WORK TO COMPLETE: Search the data for the string "queryOrder", and report each line where it is found.

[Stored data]
========

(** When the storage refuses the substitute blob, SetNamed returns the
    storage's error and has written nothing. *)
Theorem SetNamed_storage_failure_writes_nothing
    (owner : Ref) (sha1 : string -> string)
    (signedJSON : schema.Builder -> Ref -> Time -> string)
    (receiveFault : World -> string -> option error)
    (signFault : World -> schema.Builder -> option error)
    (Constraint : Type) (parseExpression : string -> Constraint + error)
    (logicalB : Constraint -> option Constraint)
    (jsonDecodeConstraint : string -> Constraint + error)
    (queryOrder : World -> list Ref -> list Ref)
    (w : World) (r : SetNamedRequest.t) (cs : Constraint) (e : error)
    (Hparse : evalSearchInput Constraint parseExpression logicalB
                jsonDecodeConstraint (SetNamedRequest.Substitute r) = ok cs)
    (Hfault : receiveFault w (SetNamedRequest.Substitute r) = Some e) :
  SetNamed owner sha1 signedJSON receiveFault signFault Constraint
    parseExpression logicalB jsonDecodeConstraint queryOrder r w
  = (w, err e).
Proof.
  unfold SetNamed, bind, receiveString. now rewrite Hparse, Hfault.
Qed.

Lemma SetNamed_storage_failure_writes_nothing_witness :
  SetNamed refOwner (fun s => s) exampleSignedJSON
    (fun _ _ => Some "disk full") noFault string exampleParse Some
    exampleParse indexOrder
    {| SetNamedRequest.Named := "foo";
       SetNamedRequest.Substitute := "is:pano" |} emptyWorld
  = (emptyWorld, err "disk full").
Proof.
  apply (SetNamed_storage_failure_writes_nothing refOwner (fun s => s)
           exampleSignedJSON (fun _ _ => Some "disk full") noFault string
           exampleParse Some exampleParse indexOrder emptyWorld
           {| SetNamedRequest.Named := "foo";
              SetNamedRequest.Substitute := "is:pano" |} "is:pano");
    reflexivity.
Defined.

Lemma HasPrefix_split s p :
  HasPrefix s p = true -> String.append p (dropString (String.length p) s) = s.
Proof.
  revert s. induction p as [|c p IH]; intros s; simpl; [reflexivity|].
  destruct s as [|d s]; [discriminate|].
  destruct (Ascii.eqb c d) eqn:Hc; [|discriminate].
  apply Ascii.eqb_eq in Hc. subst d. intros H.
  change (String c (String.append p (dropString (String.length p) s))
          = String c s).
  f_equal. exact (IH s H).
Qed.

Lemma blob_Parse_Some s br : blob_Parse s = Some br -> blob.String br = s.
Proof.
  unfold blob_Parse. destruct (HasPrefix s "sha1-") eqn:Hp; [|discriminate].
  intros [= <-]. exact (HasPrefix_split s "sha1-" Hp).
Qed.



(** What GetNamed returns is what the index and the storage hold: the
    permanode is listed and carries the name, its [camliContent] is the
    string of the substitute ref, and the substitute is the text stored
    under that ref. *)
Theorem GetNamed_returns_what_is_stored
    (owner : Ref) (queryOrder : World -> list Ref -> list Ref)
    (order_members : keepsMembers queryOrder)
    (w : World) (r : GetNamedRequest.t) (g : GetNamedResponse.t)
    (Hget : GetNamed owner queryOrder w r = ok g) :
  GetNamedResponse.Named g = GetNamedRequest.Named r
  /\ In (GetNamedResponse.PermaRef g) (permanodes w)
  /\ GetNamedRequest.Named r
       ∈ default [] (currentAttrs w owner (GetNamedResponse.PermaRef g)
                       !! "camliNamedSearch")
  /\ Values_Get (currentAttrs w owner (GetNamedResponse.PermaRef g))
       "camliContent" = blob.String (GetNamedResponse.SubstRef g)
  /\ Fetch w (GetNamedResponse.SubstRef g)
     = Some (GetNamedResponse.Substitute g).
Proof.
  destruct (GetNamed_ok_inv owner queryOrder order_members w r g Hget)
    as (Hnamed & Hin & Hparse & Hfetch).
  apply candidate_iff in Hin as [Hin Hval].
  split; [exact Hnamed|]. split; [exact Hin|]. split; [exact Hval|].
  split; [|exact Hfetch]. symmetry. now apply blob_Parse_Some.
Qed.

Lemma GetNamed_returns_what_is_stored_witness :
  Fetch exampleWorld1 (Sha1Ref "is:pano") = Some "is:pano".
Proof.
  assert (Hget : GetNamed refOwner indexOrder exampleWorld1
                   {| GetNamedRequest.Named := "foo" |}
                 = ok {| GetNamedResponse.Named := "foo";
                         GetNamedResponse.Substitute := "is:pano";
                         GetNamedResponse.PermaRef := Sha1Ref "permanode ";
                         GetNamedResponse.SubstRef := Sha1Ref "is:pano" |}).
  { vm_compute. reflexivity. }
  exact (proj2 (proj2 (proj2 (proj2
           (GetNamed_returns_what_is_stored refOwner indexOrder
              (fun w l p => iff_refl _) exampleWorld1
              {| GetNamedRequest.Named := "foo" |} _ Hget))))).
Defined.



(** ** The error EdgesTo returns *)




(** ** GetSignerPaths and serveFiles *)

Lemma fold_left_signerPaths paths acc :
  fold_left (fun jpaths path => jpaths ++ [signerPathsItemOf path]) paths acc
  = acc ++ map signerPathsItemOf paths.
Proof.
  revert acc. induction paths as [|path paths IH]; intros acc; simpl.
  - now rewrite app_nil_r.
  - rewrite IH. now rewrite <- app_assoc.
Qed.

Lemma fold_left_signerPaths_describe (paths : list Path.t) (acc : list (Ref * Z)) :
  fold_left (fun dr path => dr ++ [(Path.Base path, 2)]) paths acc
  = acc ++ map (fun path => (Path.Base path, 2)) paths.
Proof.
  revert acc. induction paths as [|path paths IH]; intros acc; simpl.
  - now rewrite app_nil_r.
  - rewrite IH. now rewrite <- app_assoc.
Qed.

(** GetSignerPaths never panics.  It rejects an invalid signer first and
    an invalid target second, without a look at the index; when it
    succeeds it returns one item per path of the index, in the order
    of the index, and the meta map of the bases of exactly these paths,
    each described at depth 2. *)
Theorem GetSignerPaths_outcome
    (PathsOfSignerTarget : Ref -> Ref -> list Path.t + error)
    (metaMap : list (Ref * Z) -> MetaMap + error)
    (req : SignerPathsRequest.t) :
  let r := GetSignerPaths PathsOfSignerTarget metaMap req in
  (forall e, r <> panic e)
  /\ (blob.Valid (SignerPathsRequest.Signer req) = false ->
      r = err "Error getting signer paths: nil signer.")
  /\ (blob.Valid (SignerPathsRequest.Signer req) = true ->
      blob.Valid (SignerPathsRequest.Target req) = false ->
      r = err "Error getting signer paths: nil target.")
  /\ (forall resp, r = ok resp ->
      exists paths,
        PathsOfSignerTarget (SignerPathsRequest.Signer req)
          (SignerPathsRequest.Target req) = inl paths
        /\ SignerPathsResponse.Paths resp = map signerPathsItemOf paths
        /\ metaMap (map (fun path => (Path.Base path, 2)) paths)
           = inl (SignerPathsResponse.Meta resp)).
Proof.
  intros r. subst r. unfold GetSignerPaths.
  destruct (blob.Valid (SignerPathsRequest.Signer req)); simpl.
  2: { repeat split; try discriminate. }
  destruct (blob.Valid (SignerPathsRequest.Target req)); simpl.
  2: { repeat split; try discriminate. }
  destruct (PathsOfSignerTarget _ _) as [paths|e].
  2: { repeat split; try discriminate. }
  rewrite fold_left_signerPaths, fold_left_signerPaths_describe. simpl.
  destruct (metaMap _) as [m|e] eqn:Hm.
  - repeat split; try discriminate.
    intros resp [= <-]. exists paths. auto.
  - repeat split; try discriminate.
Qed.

========

REPLY:
    (queryOrder : World -> list Ref -> list Ref)
    parseExpression logicalB jsonDecodeConstraint queryOrder r w
    (owner : Ref) (queryOrder : World -> list Ref -> list Ref)
    (order_members : keepsMembers queryOrder)
    (Hget : GetNamed owner queryOrder w r = ok g) :
  destruct (GetNamed_ok_inv owner queryOrder order_members w r g Hget)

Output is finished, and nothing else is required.